PROBLEM:
Each line that includes the word "Require" should be copied from the records.

RECORDS FOR PROCESSING:
◆ ◆ ◆

(* ===== verification/SimSpec.v ===== *)
(** * The provisioner's commands computed, against a reference

    [run sim_step] executes a command of cmd/provisioner on the computed host of LvmSim.v,
    through every command line, printed report and parser on the way.  The references
    say in a few lines what a command should do to the volumes; the theorems say that
    running the command does just that, and that it succeeds when it can. *)
From S2P Require Import Prelude GoStrings Errors Objects Effects Config Validation Json Lvm.
From S2P Require Import LvmHost LvmSpec LvmReport LvmSim HelperPod HelperSpec Provisioner ProvisionerSpec.

(** ** References *)

(** The host with one more volume, if it can hold it. *)
Definition insert_volume (s : lvm_sim) (v : logicalVolume) : option lvm_sim :=
  if takes s v then Some (with_volumes s (v :: s_volumes s)) else None.

(** ... of a size rounded up to whole extents. *)
Definition insert_sized (s : lvm_sim) (name vg : string) (size : Z) (segType : string) : option lvm_sim :=
  if (round_up size <=? max_uint64)%Z then insert_volume s (new_volume name vg (round_up size) segType "")
  else None.

#[export] Instance suits_dec v size ty : Decision (suits v size ty).
Proof.
  destruct (validateExistingVolume v size ty) as [[]|e] eqn:Hv.
  - left. by apply validateExistingVolume_ok.
  - right. intros Hs%validateExistingVolume_ok. congruence.
Defined.

(** The group's thin pool is there, or is made. *)
Definition ensure_pool (s : lvm_sim) (vg : string) : option lvm_sim :=
  match find_in s vg (pool_name vg) with
  | Some p => if lv_SegType p =s ThinPoolType then Some s else None
  | None => insert_volume s (new_volume (pool_name vg) vg pool_bytes ThinPoolType "")
  end.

◆ ◆ ◆

WRITTEN RESPONSE:
From S2P Require Import Prelude GoStrings Errors Objects Effects Config Validation Json Lvm.
From S2P Require Import LvmHost LvmSpec LvmReport LvmSim HelperPod HelperSpec Provisioner ProvisionerSpec.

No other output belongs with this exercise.